Anti-fraud professionals are uniquely positioned to diagnose sick occupational cultures. Here are answers about workplace cultures that can help head off fraud before it occurs.
In 1997, at the height of the fallout from the largest fiscal bankruptcy ever suffered by a county in U.S. history, caused by reckless investment speculation, the Orange County (California) Board of Supervisors requested that the internal audit department
develop and lead interactive workshops, known in the profession as “control self-assessments” (CSA).
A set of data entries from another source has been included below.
(** * Donizo pricing engine: a shallow embedding of the decision core

    The development follows the Python sources under [app/]:
    - [app/config.py]                     -> [Module Config]
    - [app/models.py], [app/database.py]  -> [Module Models], [Module Database]
    - [app/services/embedding_service.py] -> [Module EmbeddingService]
    - [app/services/material_service.py]  -> [Module MaterialService]
    - [app/services/pricing_service.py]   -> [Module PricingService]
    - [app/services/feedback_service.py]  -> [Module FeedbackService]
    - [app/main.py] (the three handlers)   -> [Module Main]

    [Module Spec] holds the vocabulary of the statements and [Module
    Samples] the concrete stores; the properties follow, one module for
    each service.

    Modelling conventions.
    - A Python [float] is an exact rational ([Q]); numeric statements use
      [==] ([Qeq]).  Rounding, overflow and NaN are outside the model; a
      strict inequality is stated away from zero, where the doubles of
      the code do not underflow.
    - A Python [str] is a [string] holding the UTF-8 bytes of the text.
      [len] counts characters.  [lower], [split] and the regular-expression
      classes follow the code on ASCII text ([isascii]); they leave every
      other byte alone, so a statement that depends on them is made for
      ASCII text.
    - [try/except] is an explicit [result]; the SQLAlchemy session is an
      explicit store that a request either commits or rolls back.  The
      flush of a commit fails as PostgreSQL makes it fail: on a string
      that does not fit its column, and on a [str] bound to the [Integer]
      key of a [Feedback] row.
    - Identifiers ([quote_id], [feedback_id]) stand for the canonical text
      of a fresh [uuid4].
    - The embedding model (SentenceTransformer, numpy) is an external
      collaborator: the cosine similarity of a query against a stored
      embedding is a parameter of the development. *)

From Stdlib Require Import QArith Qminmax Lqa Lia String Ascii List Bool ZArith.
From Stdlib Require Import Sorted Permutation DecimalString.
From stdpp Require Import gmap strings.
Import ListNotations.

Local Open Scope string_scope.

(** ** Python built-ins used by the services *)

Module Py.

(** [result] stands for "returns a value or raises". *)
Inductive exn : Type :=
| ValueError (msg : string)
| ValidationError (field : string)
| IndexError
| KeyError (key : string)
| TypeError
| ZeroDivisionError
| DataError (table : string).

Inductive result (A : Type) : Type :=
| Ok (a : A)
| Raise (e : exn).
Arguments Ok {A} a.
Arguments Raise {A} e.

Global Instance result_ret : MRet result := fun A a => Ok a.
Global Instance result_bind : MBind result := fun A B k r =>
  match r with
  | Ok a => k a
  | Raise e => Raise e
  end.

(** [try: body except Exception: handler] *)
Definition try_except {A} (body : result A) (handler : exn -> A) : A :=
  match body with
  | Ok a => a
  | Raise e => handler e
  end.

(** *** Characters and strings *)

Definition is_upper (c : ascii) : bool :=
  let n := nat_of_ascii c in (65 <=? n)%nat && (n <=? 90)%nat.

Definition is_digit (c : ascii) : bool :=
  let n := nat_of_ascii c in (48 <=? n)%nat && (n <=? 57)%nat.

Definition is_alpha (c : ascii) : bool :=
  let n := nat_of_ascii c in
  ((65 <=? n)%nat && (n <=? 90)%nat) || ((97 <=? n)%nat && (n <=? 122)%nat).

(** [str.isspace] on the ASCII range: TAB, LF, VT, FF, CR, FS, GS, RS, US
    and the space. *)
Definition is_space (c : ascii) : bool :=
  let n := nat_of_ascii c in
  ((9 <=? n)%nat && (n <=? 13)%nat) || ((28 <=? n)%nat && (n <=? 32)%nat).

(** [\w] on ASCII text: letters, digits, underscore.  A byte above the
    ASCII range is kept, as the bytes of an encoded letter are; the code
    drops a character that is neither letter nor digit (a currency
    sign), so statements about the kept characters are made for ASCII
    text. *)
Definition is_word (c : ascii) : bool :=
  let n := nat_of_ascii c in
  is_alpha c || is_digit c || (n =? 95)%nat || (128 <=? n)%nat.

Definition lower_char (c : ascii) : ascii :=
  if is_upper c then ascii_of_nat (nat_of_ascii c + 32) else c.

(** [s.lower()], on the ASCII letters *)
Fixpoint lower (s : string) : string :=
  match s with
  | EmptyString => EmptyString
  | String c s' => String (lower_char c) (lower s')
  end.

(** [s.startswith(p)] *)
Fixpoint startswith (p s : string) : bool :=
  match p, s with
  | EmptyString, _ => true
  | String a p', String b s' => Ascii.eqb a b && startswith p' s'
  | String _ _, EmptyString => false
  end.

(** [sub in s] *)
Fixpoint contains (sub s : string) : bool :=
  startswith sub s ||
  match s with
  | EmptyString => false
  | String _ s' => contains sub s'
  end.

(** [s.replace(old, new)] for a non-empty [old]: every non-overlapping
    occurrence, left to right.  [skip] counts the characters of an
    occurrence that has just been replaced and are still to be dropped. *)
Fixpoint replace_from (skip : nat) (old new s : string) : string :=
  match s with
  | EmptyString => EmptyString
  | String c s' =>
      match skip with
      | S k => replace_from k old new s'
      | O =>
          if startswith old s
          then new ++ replace_from (String.length old - 1) old new s'
          else String c (replace_from 0 old new s')
      end
  end.

Definition replace (old new s : string) : string := replace_from 0 old new s.

(** [s.split()]: split on runs of whitespace, no empty words.  [cur] is
    the word being read, in reverse. *)
Fixpoint split_from (cur : list ascii) (s : string) : list string :=
  let flush (rest : list string) :=
    match cur with
    | [] => rest
    | _ => string_of_list_ascii (rev cur) :: rest
    end in
  match s with
  | EmptyString => flush []
  | String c s' =>
      if is_space c then flush (split_from [] s')
      else split_from (c :: cur) s'
  end.

Definition split (s : string) : list string := split_from [] s.

(** [sep.join(l)] *)
Fixpoint join (sep : string) (l : list string) : string :=
  match l with
  | [] => ""
  | [x] => x
  | x :: l' => x ++ sep ++ join sep l'
  end.

(** [filter] on the characters of a string, as [re.sub(r'[^...]', '', s)]. *)
Fixpoint keep_chars (p : ascii -> bool) (s : string) : string :=
  match s with
  | EmptyString => EmptyString
  | String c s' => if p c then String c (keep_chars p s') else keep_chars p s'
  end.

(** [any(p(x) for x in l)] is [existsb p l]; [x in l] for a list or a set
    of strings: *)
Definition mem (x : string) (l : list string) : bool :=
  existsb (String.eqb x) l.

(** [re.findall(r'\d+', s)[0]] read as a natural number: the first maximal
    run of ASCII decimal digits; [IndexError] when there is none. *)
Fixpoint read_digits (acc : nat) (s : string) : nat :=
  match s with
  | String c s' =>
      if is_digit c then read_digits (10 * acc + (nat_of_ascii c - 48)) s'
      else acc
  | EmptyString => acc
  end.

Fixpoint first_number (s : string) : result nat :=
  match s with
  | EmptyString => Raise IndexError
  | String c s' =>
      if is_digit c then Ok (read_digits 0 s) else first_number s'
  end.

(** *** Floats *)

(** [min(a, b)] and [max(a, b)] return the first argument unless the second
    is strictly smaller (larger). *)
Definition min (a b : Q) : Q := if Qlt_le_dec b a then b else a.
Definition max (a b : Q) : Q := if Qlt_le_dec a b then b else a.

(** [sum(l)] starts from 0 and adds left to right. *)
Definition sum (l : list Q) : Q := fold_left Qplus l 0%Q.

(** [float(n)] of a natural number. *)
Definition float (n : nat) : Q := inject_Z (Z.of_nat n).

(** *** Sorting *)

(** [l.sort(key=k, reverse=True)] is stable: elements with equal keys keep
    their order.  A stable sort has one possible result, computed here by
    insertion; [lt x y] reads "the key of [x] is smaller than that of [y]". *)
Fixpoint insert_desc {A} (lt : A -> A -> bool) (x : A) (l : list A) : list A :=
  match l with
  | [] => [x]
  | y :: l' => if lt x y then y :: insert_desc lt x l' else x :: y :: l'
  end.

Definition sort_reverse {A} (lt : A -> A -> bool) (l : list A) : list A :=
  fold_right (insert_desc lt) [] l.

(** *** Trimming *)

(** [s.lstrip()], [s.rstrip()] and [s.strip()] *)
Fixpoint lstrip (s : string) : string :=
  match s with
  | EmptyString => EmptyString
  | String c s' => if is_space c then lstrip s' else s
  end.

Definition reverse (s : string) : string :=
  string_of_list_ascii (rev (list_ascii_of_string s)).

Definition rstrip (s : string) : string := reverse (lstrip (reverse s)).

Definition strip (s : string) : string := rstrip (lstrip s).

(** *** Characters and bytes *)

(** [len(s)] counts characters.  A string of the model holds the UTF-8
    bytes of the text, and every character has one byte that is not a
    continuation byte (10xxxxxx). *)
Definition is_continuation (c : ascii) : bool :=
  let n := nat_of_ascii c in (128 <=? n)%nat && (n <? 192)%nat.

Fixpoint len (s : string) : nat :=
  match s with
  | EmptyString => 0
  | String c s' => if is_continuation c then len s' else S (len s')
  end.

(** [s.isascii()] *)
Fixpoint isascii (s : string) : bool :=
  match s with
  | EmptyString => true
  | String c s' => (nat_of_ascii c <? 128)%nat && isascii s'
  end.

End Py.

Import Py.

(** Boolean tests on floats. *)
Definition Qleb (a b : Q) : bool := Qle_bool a b.
Definition Qltb (a b : Q) : bool := negb (Qle_bool b a).
Definition in_unit (x : Q) : bool := Qleb 0 x && Qleb x 1.

(** ** app/config.py *)

Module Config.

Record Settings : Type := {
  vector_dimensions : nat;
  base_margin : Q;
  vat_renovation : Q;
  vat_new_build : Q;
  regional_multipliers : gmap string Q;
  confidence_weights : gmap string Q;
  default_labor_rates : gmap string Q;
  material_categories : list (string * list string)
}.

(** The values of [class Settings]; a region name is the byte string of
    its UTF-8 encoding. *)
Definition settings : Settings := {|
  vector_dimensions := 768;
  base_margin := 25 # 100;
  vat_renovation := 10 # 100;
  vat_new_build := 20 # 100;
  regional_multipliers :=
    list_to_map [
      ("Île-de-France", 115 # 100);
      ("Provence-Alpes-Côte d'Azur", 110 # 100);
      ("Auvergne-Rhône-Alpes", 105 # 100);
      ("Occitanie", 100 # 100);
      ("Nouvelle-Aquitaine", 95 # 100);
      ("Hauts-de-France", 90 # 100);
      ("Grand Est", 95 # 100);
      ("Bourgogne-Franche-Comté", 90 # 100);
      ("Centre-Val de Loire", 95 # 100);
      ("Normandie", 90 # 100);
      ("Bretagne", 95 # 100);
      ("Pays de la Loire", 95 # 100);
      ("Corse", 120 # 100)];
  confidence_weights :=
    list_to_map [
      ("semantic_similarity", 40 # 100);
      ("regional_match", 25 # 100);
      ("price_range", 20 # 100);
      ("vendor_reliability", 15 # 100)];
  default_labor_rates :=
    list_to_map [
      ("tiling", 45 # 1);
      ("painting", 35 # 1);
      ("plumbing", 55 # 1);
      ("electrical", 50 # 1);
      ("carpentry", 40 # 1);
      ("general", 40 # 1)];
  material_categories := [
      ("tiles", ["tile"; "carrelage"; "ceramic"; "porcelain"; "mosaic"]);
      ("adhesives", ["glue"; "adhesive"; "mortar"; "colle"; "ciment"]);
      ("paints", ["paint"; "peinture"; "primer"; "undercoat"]);
      ("plumbing", ["pipe"; "fitting"; "valve"; "tuyau"; "robinet"]);
      ("electrical", ["wire"; "cable"; "switch"; "outlet"; "fil"; "prise"]);
      ("wood", ["wood"; "timber"; "board"; "bois"; "planche"])]
|}.

(** [d[key]]: [KeyError] when the key is missing. *)
Definition getitem (d : gmap string Q) (key : string) : result Q :=
  match d !! key with
  | Some v => Ok v
  | None => Raise (KeyError key)
  end.

(** [d.get(key, dflt)] *)
Definition get (d : gmap string Q) (key : string) (dflt : Q) : Q :=
  default dflt (d !! key).

End Config.

(** ** app/models.py: enumerations and validated response models *)

Module Models.

Inductive UserType := CONTRACTOR | CLIENT | ARCHITECT.
Inductive VerdictType :=
  ACCEPTED | REJECTED | OVERPRICED | UNDERPRICED | MODIFIED.
Inductive ConfidenceTier := HIGH | MEDIUM | LOW.

Definition UserType_value (u : UserType) : string :=
  match u with
  | CONTRACTOR => "contractor"
  | CLIENT => "client"
  | ARCHITECT => "architect"
  end.

Definition VerdictType_value (v : VerdictType) : string :=
  match v with
  | ACCEPTED => "accepted"
  | REJECTED => "rejected"
  | OVERPRICED => "overpriced"
  | UNDERPRICED => "underpriced"
  | MODIFIED => "modified"
  end.

Global Instance VerdictType_eq_dec : EqDecision VerdictType.
Proof. solve_decision. Defined.
(** X2. For a reflection that is not marked sufficient the summary names
    the follow-up queries joined by a comma; the fallback text
    [additional information] stands in exactly when the list is missing,
    empty, or holds the empty string alone. *)
Theorem reflection_summary_fallback (r : Reflection) :
  is_sufficient r <> Some true ->
  data (reflection_event r) =
  ("Need more information, searching for " ++
   match follow_up_queries r with
   | None | Some [] | Some [EmptyString] => "additional information"
   | Some qs => String.concat ", " qs
   end)%string
  /\ (Js.truthy (match follow_up_queries r with
                 | Some qs => Js.join ", " qs
                 | None => EmptyString
                 end) = false <->
      follow_up_queries r = None \/ follow_up_queries r = Some [] \/
      follow_up_queries r = Some [EmptyString]).
Proof.
  intros Hs. unfold reflection_event. simpl.
  assert (E : forall qs, Js.truthy (Js.join ", " qs) = false <->
                         qs = [] \/ qs = [EmptyString])
    by (intros qs; apply join_empty; reflexivity).
  split.
  - destruct (is_sufficient r) as [[|]|]; [congruence| |];
      (destruct (follow_up_queries r) as [qs|]; [|reflexivity];
       unfold Js.or_else;
       destruct (Js.truthy (Js.join ", " qs)) eqn:T;
       [ destruct qs as [|q [|q' rest]];
           [ discriminate
           | destruct q; [discriminate|reflexivity]
           | destruct q; reflexivity ]
       | apply E in T as [-> | ->]; reflexivity ]).
  - destruct (follow_up_queries r) as [qs|].
    + rewrite E. split.
      * intros [-> | ->]; auto.
      * intros [H|[H|H]]; [discriminate| |]; injection H as ->; auto.
    + split; auto.
Qed.

Lemma reflection_summary_fallback_witness :
  data (reflection_event (mkReflection (Some false) (Some [EmptyString]))) =
    "Need more information, searching for additional information"
  /\ data (reflection_event (mkReflection None (Some [EmptyString; EmptyString]))) =
    "Need more information, searching for , ".
Proof.
  split.
  - apply (reflection_summary_fallback (mkReflection (Some false) (Some [EmptyString]))).
    discriminate.
  - apply (reflection_summary_fallback
             (mkReflection None (Some [EmptyString; EmptyString]))).
    discriminate.
Defined.

(** ** [App]: submission *)

(** X3. A submission that passes the blank-input guard sends one config
    whose counters come from the effort table: 1 and 1 for low, 3 and 3 for
    medium, 5 and 10 for high; whatever the effort, the query count is at
    least 0 and at most the loop count, which is at most 10, and the model
    is passed through unchanged. *)
Theorem submit_effort_table (rt : Runtime) (input effort model : string) (w : World) :
  submits input ->
  exists values,
    outbox (handleSubmit rt input effort model w) = outbox w ++ [Submit values]
    /\ (effort = "low" ->
        initial_search_query_count values = 1%Z /\ max_research_loops values = 1%Z)
    /\ (effort = "medium" ->
        initial_search_query_count values = 3%Z /\ max_research_loops values = 3%Z)
    /\ (effort = "high" ->
        initial_search_query_count values = 5%Z /\ max_research_loops values = 10%Z)
    /\ (0 <= initial_search_query_count values <= max_research_loops values)%Z
    /\ (max_research_loops values <= 10)%Z
    /\ reasoning_model values = model.
Proof.
  intros Hin. eexists. split; [apply handleSubmit_outbox; exact Hin|]. simpl.
  split; [intros ->; split; reflexivity|].
  split; [intros ->; split; reflexivity|].
  split; [intros ->; split; reflexivity|].
  unfold effort_counts.
  destruct (String.eqb effort "low"); [simpl; repeat split; lia|].
  destruct (String.eqb effort "medium"); [simpl; repeat split; lia|].
  destruct (String.eqb effort "high"); simpl; repeat split; lia.
Qed.

Lemma submit_effort_table_witness :
  outbox (handleSubmit (mkRuntime 20 "k3j9x1q0z" 21) "capital of France" "high"
            "gemini" fresh_page) =
  [Submit (mkSubmitValues [Message.mk "human" "capital of France" (Some "21")]
             5 10 "gemini")].
Proof.
  destruct (submit_effort_table (mkRuntime 20 "k3j9x1q0z" 21) "capital of France"
              "high" "gemini" fresh_page eq_refl)
    as (values & Ho & _ & _ & Hh & _ & _ & Hm).
  destruct (Hh eq_refl) as [H1 H2].
  rewrite Ho. simpl in Ho. injection Ho as <-. reflexivity.
Defined.

(** X4. [handleSubmit] leaves the page exactly as it was (no state cell
    changed, nothing sent) if and only if the input is empty or made only of
    characters [trim] removes: tab, line feed, vertical tab, form feed,
    carriage return, space and no-break space. *)
Theorem submit_noop_iff_blank (rt : Runtime) (input effort model : string) (w : World) :
  handleSubmit rt input effort model w = w <-> blank input = true.
Proof.
  rewrite <- trim_blank. split.
  - intros H. destruct (Js.truthy (Js.trim input)) eqn:T; [|reflexivity].
    exfalso. apply (f_equal (fun w => length (outbox w))) in H.
    rewrite (handleSubmit_outbox rt input effort model w T) in H.
    rewrite length_app in H. simpl in H. lia.
  - apply handleSubmit_blank.
Qed.

Lemma submit_noop_iff_blank_witness :
  let tab := String "009"%char EmptyString in
  let nbsp := String "160"%char EmptyString in
  handleSubmit (mkRuntime 20 "k3j9x1q0z" 21) (" " ++ tab ++ nbsp ++ " ")%string
    "low" "gemini" streaming_world = streaming_world.
Proof.
  intros tab nbsp.
  apply (submit_noop_iff_blank (mkRuntime 20 "k3j9x1q0z" 21)
           (" " ++ tab ++ nbsp ++ " ")%string "low" "gemini" streaming_world).
  reflexivity.
Defined.

(** ** [App]: what holds over every run *)

Lemma archive_key_truthy ms i : archive_key ms = Some i -> i <> EmptyString.
Proof.
  unfold archive_key. destruct (lastMessage ms) as [m|]; [|discriminate].
  destruct (String.eqb (Message.type m) "ai"); [|discriminate].
  destruct (Message.id m) as [j|]; [|discriminate].
  destruct j; simpl; [discriminate|]. intros [= <-]. discriminate.
Qed.

(** The three outcomes of the archival effect. *)
Lemma archival_effect_cases t s :
  archival_effect t s = s
  \/ (hasFinalizeEventOccurredRef s = true /\ archive_key (messages t) = None /\
      archival_effect t s = setHasFinalizeEventOccurred false s)
  \/ (exists i,
        hasFinalizeEventOccurredRef s = true /\ isLoading t = false /\
        archive_key (messages t) = Some i /\
        archival_effect t s =
          mkAppState (processedEventsTimeline s)
                     (<[i := processedEventsTimeline s]> (historicalActivities s))
                     (youtubeResults s) (currentThreadId s) false).
Proof.
  unfold archival_effect.
  destruct (hasFinalizeEventOccurredRef s) eqn:F; [|auto].
  destruct (isLoading t) eqn:L; [auto|].
  destruct (0 <? length (messages t))%nat eqn:N; [|auto]. simpl.
  destruct (archive_key (messages t)) as [i|] eqn:K.
  - right. right. exists i. auto.
  - right. left. auto.
Qed.

Lemma step_archive_cases a w :
  a <> UserCancel ->
  historicalActivities (app (step a w)) = historicalActivities (app w)
  \/ exists i,
       i <> EmptyString /\
       hasFinalizeEventOccurredRef (app (handle a w)) = true /\
       historicalActivities (app (step a w)) =
         <[i := processedEventsTimeline (app (handle a w))]>
           (historicalActivities (app w)).
Proof.
  intros Ha. unfold step, run_effects. simpl.
  destruct (archival_effect_cases (thread (handle a w)) (app (handle a w)))
    as [E|[(_ & _ & E)|(i & F & _ & K & E)]]; rewrite E.
  - left. apply handle_archive_kept. exact Ha.
  - left. simpl. apply handle_archive_kept. exact Ha.
  - right. exists i. split; [exact (archive_key_truthy _ _ K)|].
    split; [exact F|]. simpl. rewrite (handle_archive_kept a w Ha). reflexivity.
Qed.

(** X5. As long as the user does not cancel, an identifier that has an
    archive entry keeps having one: no submission, event, transport update
    or archival removes an entry. *)
Theorem archive_ids_persist (actions : list Action) (w : World) (k : string) :
  Forall (fun a => a <> UserCancel) actions ->
  is_Some (historicalActivities (app w) !! k) ->
  is_Some (historicalActivities (app (run actions w)) !! k).
Proof.
  revert w. induction actions as [|a rest IH]; intros w Hall Hk; [exact Hk|].
  inversion Hall as [|? ? Ha Hrest]; subst.
  change (run (a :: rest) w) with (run rest (step a w)).
  apply IH; [exact Hrest|].
  destruct (step_archive_cases a w Ha) as [E|(i & _ & _ & E)]; rewrite E;
    [exact Hk|].
  destruct (decide (i = k)) as [->|Hne].
  - rewrite lookup_insert_eq. eauto.
  - rewrite lookup_insert_ne by exact Hne. exact Hk.
Qed.

Lemma archive_ids_persist_witness :
  is_Some (historicalActivities (app (run turn_B (run turn_A fresh_page))) !! "m1").
Proof.
  apply (archive_ids_persist turn_B (run turn_A fresh_page) "m1").
  - repeat constructor; discriminate.
  - exists turn_A_events. reflexivity.
Defined.

Lemma handle_flag_backed a w :
  flag_backed (app w) -> flag_backed (app (handle a w)).
Proof.
  unfold flag_backed.
  destruct a as [rt input effort model| |now event|t]; simpl; auto.
  - unfold handleSubmit.
    destruct (negb (Js.truthy (Js.trim input))); [auto|].
    destruct (effort_counts effort), (isLoading (thread w)); simpl; discriminate.
  - discriminate.
  - intros H. rewrite onUpdateEvent_flag, onUpdateEvent_timeline.
    intros F. apply in_or_app.
    destruct (raises_flag event) eqn:R.
    + right. rewrite (raises_flag_event now event (app w) R). left. reflexivity.
    + left. apply H. rewrite orb_false_r in F. exact F.
Qed.

Lemma handle_entries_finalized a w :
  entries_finalized (app w) -> entries_finalized (app (handle a w)).
Proof.
  assert (Ha : a = UserCancel \/ a <> UserCancel)
    by (destruct a; [right|left|right|right]; try reflexivity; discriminate).
  destruct Ha as [->|Ha].
  - intros _ k events H. simpl in H. rewrite lookup_empty in H. discriminate.
  - unfold entries_finalized. rewrite (handle_archive_kept a w Ha). auto.
Qed.

Lemma run_effects_sound w :
  flag_backed (app w) -> entries_finalized (app w) ->
  flag_backed (app (run_effects w)) /\ entries_finalized (app (run_effects w)).
Proof.
  intros Hf He. unfold run_effects. simpl.
  destruct (archival_effect_cases (thread w) (app w))
    as [E|[(_ & _ & E)|(i & F & _ & K & E)]]; rewrite E.
  - auto.
  - split; [intros H; discriminate | exact He].
  - split; [intros H; discriminate|].
    intros k events. simpl.
    destruct (decide (i = k)) as [->|Hne].
    + rewrite lookup_insert_eq. intros [= <-].
      split; [exact (archive_key_truthy _ _ K) | exact (Hf F)].
    + rewrite lookup_insert_ne by exact Hne. apply He.
Qed.

Lemma run_sound actions : forall w,
  flag_backed (app w) -> entries_finalized (app w) ->
  flag_backed (app (run actions w)) /\ entries_finalized (app (run actions w)).
Proof.
  induction actions as [|a rest IH]; intros w Hf He; [auto|].
  change (run (a :: rest) w) with (run rest (step a w)).
  destruct (run_effects_sound (handle a w)
              (handle_flag_backed a w Hf) (handle_entries_finalized a w He)).
  apply IH; assumption.
Qed.

(** X6. On a page that started fresh, whatever the user and the transport
    do, every archive entry sits under a non-empty identifier and contains
    the Finalizing Answer event: a turn is archived only with the finalize
    event of that turn in its buffer. *)
Theorem archive_entries_hold_finalize (actions : list Action) (k : string)
    (events : list ProcessedEvent) :
  historicalActivities (app (run actions fresh_page)) !! k = Some events ->
  k <> EmptyString /\ In finalize_event events.
Proof.
  apply (run_sound actions fresh_page).
  - intros H. discriminate.
  - intros k' events' H. simpl in H. rewrite lookup_empty in H. discriminate.
Qed.

Lemma archive_entries_hold_finalize_witness :
  In finalize_event turn_A_events.
Proof.
  apply (archive_entries_hold_finalize (turn_A ++ turn_B) "m1" turn_A_events).
  rewrite two_turns_archive.
  rewrite lookup_insert_ne by discriminate. apply lookup_insert_eq.
Defined.

Lemma handle_youtube_has_videos a w :
  (youtubeResults (app w) = None \/ has_videos (youtubeResults (app w)) = true) ->
  youtubeResults (app (handle a w)) = None \/
  has_videos (youtubeResults (app (handle a w))) = true.
Proof.
  intros H. destruct a as [rt input effort model| |now event|t]; simpl; auto.
  - unfold handleSubmit.
    destruct (negb (Js.truthy (Js.trim input))); [exact H|].
    destruct (effort_counts effort), (isLoading (thread w)); simpl; auto.
  - destruct (forwards_payload event) eqn:F.
    + destruct (onUpdateEvent_youtube_replaced now event (app w) F)
        as (ya & r & vs & _ & _ & Hv & Hl & E).
      right. rewrite E. unfold has_videos, StableResults.videos. simpl.
      rewrite Hv. apply Nat.ltb_lt. exact Hl.
    + rewrite (onUpdateEvent_youtube_kept now event (app w) F). exact H.
Qed.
The supervisors wanted to promote transparency and integrity in decisions, exchanges and disclosures, and embed a fiscally conservative, customer-centric and cost-effective culture across all county departments. They viewed these workshops as primary
sources of information in determining how close or far away the attitudes and behaviors were to the newly desired values and vision for the county. The board also knew that one benefit could be a reduction in fraud, waste and abuse and, ideally, the
avoidance of a repeat of the kind of breakdown in oversight and mismanagement that triggered the bankruptcy.
The most frequently self-diagnosed shortcomings in cultural attitudes and practices included such dysfunctions as:
- Inadequate supervision and training favoritism in internal promotions.
- Lack of transparency and oversight in decision making.
- Deviations from rules and policies.
- Inconsistent treatment of employees.
- Failure or reluctance to elevate bad news to upper management and/or the board.
- And, on some accounts, retaliation against employees for raising concerns about possible or actual unethical behavior.
The revitalized board and management implemented immediate and long-range fixes in response to input from blue-ribbon task forces, external auditors and consultants, CSA workshops, and financial and performance audits.